For most pathogenic bacteria, a crucial initial step in the establishment of infection is the recognition and colonization of the host tissue by specific attachment via surface-exposed adhesion molecules. In gram-negative bacteria, these adhesins are displayed on the outer membrane as single proteins (e.g. autotransporters or two-partner secretion systems) or can be incorporated into filamentous polymers (chaperone/usher pili, type II pili, type IV secretion pili and curli). Adhesin-mediated attachment can simply serve as a means of avoiding clearance through mechanical shear, or can trigger more complex host responses like cytoskeleton reorganization and cell invasion, or provide the required proximity to the host cell to enable other virulence mechanisms to come into action (e.g. effector injection through type III and type IV secretion systems). In an era of increased antibiotics resistance and difficulties in controlling hospital-acquired infections, it is essential to gain a better understanding of the fundamental principles governing the infection process. Our lab studies the structural molecular biology of bacterial adhesins and cell-surface filaments with respect to their function in bacterial pathogenesis, with the ultimate aim of developing a new generation of virulence-targeted antimicrobials.

P and type 1 pili are responsible for the early onset and persistence of UPEC-caused urinary tract infections (UTIs) by mediating attachment to the kidney epithelium (P pili) or attachment and invasion of the bladder epithelium cells (type 1 pili), respectively. They are assembled by the conserved chaperone/usher (CU) pathway, responsible for the biogenesis of more than 100 surface organelles in many other important human pathogens (including Yersinia, Salmonella, Shigella, Haemophilus).
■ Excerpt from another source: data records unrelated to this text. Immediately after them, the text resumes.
(* ===== verification/MemCmd.v ===== *)
(** The commands of packets ([mem/packet.hh], class MemCmd) and their table
    ([mem/packet.cc]). *)
From S2P Require Import Prelude.
From Stdlib Require Import String.
From stdpp Require Import strings.
Open Scope Z_scope.

Module MemCmd.

Inductive Command :=
  | InvalidCmd | ReadReq | ReadResp | ReadRespWithInvalidate | WriteReq | WriteResp | WriteCompleteResp
  | WritebackDirty | WritebackClean | WriteClean | CleanEvict | SoftPFReq | SoftPFExReq | HardPFReq
  | SoftPFResp | HardPFResp | WriteLineReq | UpgradeReq | SCUpgradeReq | UpgradeResp | SCUpgradeFailReq
  | UpgradeFailResp | ReadExReq | ReadExResp | ReadCleanReq | ReadSharedReq | LoadLockedReq | StoreCondReq
  | StoreCondFailReq | StoreCondResp | SwapReq | SwapResp | MemFenceReq | MemSyncReq | MemSyncResp
  | MemFenceResp | CleanSharedReq | CleanSharedResp | CleanInvalidReq | CleanInvalidResp | InvalidDestError
  | BadAddressError | FunctionalReadError | FunctionalWriteError | PrintReq | FlushReq | InvalidateReq
  | InvalidateResp | HTMReq | HTMReqResp | HTMAbort.
#[global] Instance Command_eq : EqDecision Command. Proof. solve_decision. Defined.

(** The values of the enumeration: two are left out before [MemFenceReq]. *)
Definition toInt (c : Command) : Z :=
  match c with
  | InvalidCmd => 0 | ReadReq => 1 | ReadResp => 2 | ReadRespWithInvalidate => 3 | WriteReq => 4
  | WriteResp => 5 | WriteCompleteResp => 6 | WritebackDirty => 7 | WritebackClean => 8 | WriteClean => 9
  | CleanEvict => 10 | SoftPFReq => 11 | SoftPFExReq => 12 | HardPFReq => 13 | SoftPFResp => 14
  | HardPFResp => 15 | WriteLineReq => 16 | UpgradeReq => 17 | SCUpgradeReq => 18 | UpgradeResp => 19
  | SCUpgradeFailReq => 20 | UpgradeFailResp => 21 | ReadExReq => 22 | ReadExResp => 23 | ReadCleanReq => 24
  | ReadSharedReq => 25 | LoadLockedReq => 26 | StoreCondReq => 27 | StoreCondFailReq => 28
  | StoreCondResp => 29 | SwapReq => 30 | SwapResp => 31 | MemFenceReq => 34 | MemSyncReq => 35
  | MemSyncResp => 36 | MemFenceResp => 37 | CleanSharedReq => 38 | CleanSharedResp => 39
  | CleanInvalidReq => 40 | CleanInvalidResp => 41 | InvalidDestError => 42 | BadAddressError => 43
  | FunctionalReadError => 44 | FunctionalWriteError => 45 | PrintReq => 46 | FlushReq => 47
  | InvalidateReq => 48 | InvalidateResp => 49 | HTMReq => 50 | HTMReqResp => 51 | HTMAbort => 52
  end.
Inductive Attribute :=
  | IsRead | IsWrite | IsUpgrade | IsInvalidate | IsClean | NeedsWritable | IsRequest | IsResponse | NeedsResponse
  | IsEviction | IsSWPrefetch | IsHWPrefetch | IsLlsc | HasData | IsError | IsPrint | IsFlush | FromCache.
#[global] Instance Attribute_eq : EqDecision Attribute. Proof. solve_decision. Defined.
Record CommandInfo := mkInfo { attributes : list Attribute; response : Command; str : string }.

Definition commandInfo : list CommandInfo := [
  mkInfo [] InvalidCmd "InvalidCmd";
  mkInfo [IsRead; IsRequest; NeedsResponse] ReadResp "ReadReq";
  mkInfo [IsRead; IsResponse; HasData] InvalidCmd "ReadResp";
  mkInfo [IsRead; IsResponse; HasData; IsInvalidate] InvalidCmd "ReadRespWithInvalidate";
  mkInfo [IsWrite; NeedsWritable; IsRequest; NeedsResponse; HasData] WriteResp "WriteReq";
  mkInfo [IsWrite; IsResponse] InvalidCmd "WriteResp";
  mkInfo [IsWrite; IsResponse] InvalidCmd "WriteCompleteResp";
  mkInfo [IsWrite; IsRequest; IsEviction; HasData; FromCache] InvalidCmd "WritebackDirty";
  mkInfo [IsWrite; IsRequest; IsEviction; HasData; FromCache] InvalidCmd "WritebackClean";
  mkInfo [IsWrite; IsRequest; HasData; FromCache] InvalidCmd "WriteClean";
  mkInfo [IsRequest; IsEviction; FromCache] InvalidCmd "CleanEvict";
  mkInfo [IsRead; IsRequest; IsSWPrefetch; NeedsResponse] SoftPFResp "SoftPFReq";
  mkInfo [IsRead; NeedsWritable; IsInvalidate; IsRequest; IsSWPrefetch; NeedsResponse] SoftPFResp "SoftPFExReq";
  mkInfo [IsRead; IsRequest; IsHWPrefetch; NeedsResponse; FromCache] HardPFResp "HardPFReq";
  mkInfo [IsRead; IsResponse; IsSWPrefetch; HasData] InvalidCmd "SoftPFResp";
  mkInfo [IsRead; IsResponse; IsHWPrefetch; HasData] InvalidCmd "HardPFResp";
  mkInfo [IsWrite; NeedsWritable; IsRequest; NeedsResponse; HasData] WriteResp "WriteLineReq";
  mkInfo [IsInvalidate; NeedsWritable; IsUpgrade; IsRequest; NeedsResponse; FromCache] UpgradeResp "UpgradeReq";
  mkInfo [IsInvalidate; NeedsWritable; IsUpgrade; IsLlsc; IsRequest; NeedsResponse; FromCache] UpgradeResp "SCUpgradeReq";
  mkInfo [IsUpgrade; IsResponse] InvalidCmd "UpgradeResp";
  mkInfo [IsRead; NeedsWritable; IsInvalidate; IsLlsc; IsRequest; NeedsResponse; FromCache] UpgradeFailResp "SCUpgradeFailReq";
  mkInfo [IsRead; IsResponse; HasData] InvalidCmd "UpgradeFailResp";
  mkInfo [IsRead; NeedsWritable; IsInvalidate; IsRequest; NeedsResponse; FromCache] ReadExResp "ReadExReq";
  mkInfo [IsRead; IsResponse; HasData] InvalidCmd "ReadExResp";
  mkInfo [IsRead; IsRequest; NeedsResponse; FromCache] ReadResp "ReadCleanReq";
  mkInfo [IsRead; IsRequest; NeedsResponse; FromCache] ReadResp "ReadSharedReq";
  mkInfo [IsRead; IsLlsc; IsRequest; NeedsResponse] ReadResp "LoadLockedReq";
  mkInfo [IsWrite; NeedsWritable; IsLlsc; IsRequest; NeedsResponse; HasData] StoreCondResp "StoreCondReq";
  mkInfo [IsWrite; NeedsWritable; IsLlsc; IsRequest; NeedsResponse; HasData] StoreCondResp "StoreCondFailReq";
  mkInfo [IsWrite; IsLlsc; IsResponse] InvalidCmd "StoreCondResp";
  mkInfo [IsRead; IsWrite; NeedsWritable; IsRequest; HasData; NeedsResponse] SwapResp "SwapReq";
  mkInfo [IsRead; IsWrite; IsResponse; HasData] InvalidCmd "SwapResp";
  mkInfo [] InvalidCmd "Deprecated_MessageReq";
  mkInfo [] InvalidCmd "Deprecated_MessageResp";
  mkInfo [IsRequest; NeedsResponse] MemFenceResp "MemFenceReq";
  mkInfo [IsRequest; NeedsResponse] MemSyncResp "MemSyncReq";
  mkInfo [IsResponse] InvalidCmd "MemSyncResp";
  mkInfo [IsResponse] InvalidCmd "MemFenceResp";
  mkInfo [IsRequest; IsClean; NeedsResponse; FromCache] CleanSharedResp "CleanSharedReq";
  mkInfo [IsResponse; IsClean] InvalidCmd "CleanSharedResp";
  mkInfo [IsRequest; IsInvalidate; IsClean; NeedsResponse; FromCache] CleanInvalidResp "CleanInvalidReq";
  mkInfo [IsResponse; IsInvalidate; IsClean] InvalidCmd "CleanInvalidResp";
  mkInfo [IsResponse; IsError] InvalidCmd "InvalidDestError";
  mkInfo [IsResponse; IsError] InvalidCmd "BadAddressError";
  mkInfo [IsRead; IsResponse; IsError] InvalidCmd "FunctionalReadError";
  mkInfo [IsWrite; IsResponse; IsError] InvalidCmd "FunctionalWriteError";
  mkInfo [IsRequest; IsPrint] InvalidCmd "PrintReq";
  mkInfo [IsRequest; IsFlush; NeedsWritable] InvalidCmd "FlushReq";
  mkInfo [IsInvalidate; IsRequest; NeedsWritable; NeedsResponse; FromCache] InvalidateResp "InvalidateReq";
  mkInfo [IsInvalidate; IsResponse] InvalidCmd "InvalidateResp";
  mkInfo [IsRead; IsRequest; NeedsResponse] HTMReqResp "HTMReq";
  mkInfo [IsRead; IsResponse] InvalidCmd "HTMReqResp";
  mkInfo [IsRead; IsRequest] InvalidCmd "HTMAbort"].

(** Every index is in the table ([name_of_entry]). *)
Definition info (c : Command) : CommandInfo := nth (Z.to_nat (toInt c)) commandInfo (mkInfo [] InvalidCmd "").
Definition testCmdAttrib (c : Command) (a : Attribute) : bool := bool_decide (a ∈ attributes (info c)).
Definition isRead (c : Command) : bool := testCmdAttrib c IsRead.
Definition isWrite (c : Command) : bool := testCmdAttrib c IsWrite.
Definition isUpgrade (c : Command) : bool := testCmdAttrib c IsUpgrade.
Definition isRequest (c : Command) : bool := testCmdAttrib c IsRequest.
Definition isResponse (c : Command) : bool := testCmdAttrib c IsResponse.
Definition needsWritable (c : Command) : bool := testCmdAttrib c NeedsWritable.
Definition needsResponse (c : Command) : bool := testCmdAttrib c NeedsResponse.
Definition isInvalidate (c : Command) : bool := testCmdAttrib c IsInvalidate.
Definition isEviction (c : Command) : bool := testCmdAttrib c IsEviction.
Definition isClean (c : Command) : bool := testCmdAttrib c IsClean.
Definition fromCache (c : Command) : bool := testCmdAttrib c FromCache.
Definition isWriteback (c : Command) : bool := testCmdAttrib c IsEviction && testCmdAttrib c HasData.
Definition hasData (c : Command) : bool := testCmdAttrib c HasData.
Definition isLLSC (c : Command) : bool := testCmdAttrib c IsLlsc.
Definition isPrefetch (c : Command) : bool := testCmdAttrib c IsSWPrefetch || testCmdAttrib c IsHWPrefetch.
Definition isError (c : Command) : bool := testCmdAttrib c IsError.
Definition isPrint (c : Command) : bool := testCmdAttrib c IsPrint.
Definition isFlush (c : Command) : bool := testCmdAttrib c IsFlush.
Definition responseCommand (c : Command) : Command := response (info c).
Definition toString (c : Command) : string := str (info c).

(** ** The table *)

(** The identifier of each enumerator. *)
Definition name (c : Command) : string :=
  match c with
  | InvalidCmd => "InvalidCmd" | ReadReq => "ReadReq" | ReadResp => "ReadResp"
  | ReadRespWithInvalidate => "ReadRespWithInvalidate" | WriteReq => "WriteReq" | WriteResp => "WriteResp"
  | WriteCompleteResp => "WriteCompleteResp" | WritebackDirty => "WritebackDirty"
  | WritebackClean => "WritebackClean" | WriteClean => "WriteClean" | CleanEvict => "CleanEvict"
  | SoftPFReq => "SoftPFReq" | SoftPFExReq => "SoftPFExReq" | HardPFReq => "HardPFReq"
  | SoftPFResp => "SoftPFResp" | HardPFResp => "HardPFResp" | WriteLineReq => "WriteLineReq"
  | UpgradeReq => "UpgradeReq" | SCUpgradeReq => "SCUpgradeReq" | UpgradeResp => "UpgradeResp"
  | SCUpgradeFailReq => "SCUpgradeFailReq" | UpgradeFailResp => "UpgradeFailResp" | ReadExReq => "ReadExReq"
  | ReadExResp => "ReadExResp" | ReadCleanReq => "ReadCleanReq" | ReadSharedReq => "ReadSharedReq"
  | LoadLockedReq => "LoadLockedReq" | StoreCondReq => "StoreCondReq"
  | StoreCondFailReq => "StoreCondFailReq" | StoreCondResp => "StoreCondResp" | SwapReq => "SwapReq"
  | SwapResp => "SwapResp" | MemFenceReq => "MemFenceReq" | MemSyncReq => "MemSyncReq"
  | MemSyncResp => "MemSyncResp" | MemFenceResp => "MemFenceResp" | CleanSharedReq => "CleanSharedReq"
  | CleanSharedResp => "CleanSharedResp" | CleanInvalidReq => "CleanInvalidReq"
  | CleanInvalidResp => "CleanInvalidResp" | InvalidDestError => "InvalidDestError"
  | BadAddressError => "BadAddressError" | FunctionalReadError => "FunctionalReadError"
  | FunctionalWriteError => "FunctionalWriteError" | PrintReq => "PrintReq" | FlushReq => "FlushReq"
  | InvalidateReq => "InvalidateReq" | InvalidateResp => "InvalidateResp" | HTMReq => "HTMReq"
  | HTMReqResp => "HTMReqResp" | HTMAbort => "HTMAbort"
  end.

(** The enumeration and the table are two lists kept in step by hand. *)
Lemma name_of_entry c : toString c = name c.
Proof. by destruct c. Qed.
Lemma request_or_response c : c <> InvalidCmd -> isRequest c = negb (isResponse c).
Proof. by destruct c. Qed.
Lemma response_needed c : needsResponse c = true ->
  isRequest c = true /\ isResponse (responseCommand c) = true /\ needsResponse (responseCommand c) = false.
Proof. by destruct c. Qed.
Lemma response_direction c : needsResponse c = true ->
  implb (isRead c) (isRead (responseCommand c)) = true /\ implb (isWrite c) (isWrite (responseCommand c)) = true.
Proof. by destruct c. Qed.
Lemma no_response c : needsResponse c = false -> responseCommand c = InvalidCmd.
Proof. by destruct c. Qed.
Lemma request_with_response c : needsResponse c = true -> responseCommand c <> InvalidCmd.
Proof. by destruct c. Qed.
End MemCmd.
Two strategies are investigated for countering pilus-mediated disease processes: (1) anti-adhesive compounds targeted against the adhesive sub-units (2) pilus biogenesis inhibitors.

Curli are proteinaceous filaments found on the surfaces of E. coli and Salmonella species where they mediate biofilm formation and have been shown to bind a range of human plasma and contact-phase proteins. Curli fibers exhibit typical characteristics of amyloids. Contrary to what is seen in human pathogenic amyloid depositions, curli formation follows a controlled biosynthetic pathway involving several protein co-factors that prevent premature aggregation and guide sub-unit passage through the bacterial periplasm and outer membrane. We study the structural molecular biology of curli biosynthesis as a model system for controlled amyloid deposition and as a route towards future nanobiotechnological applications.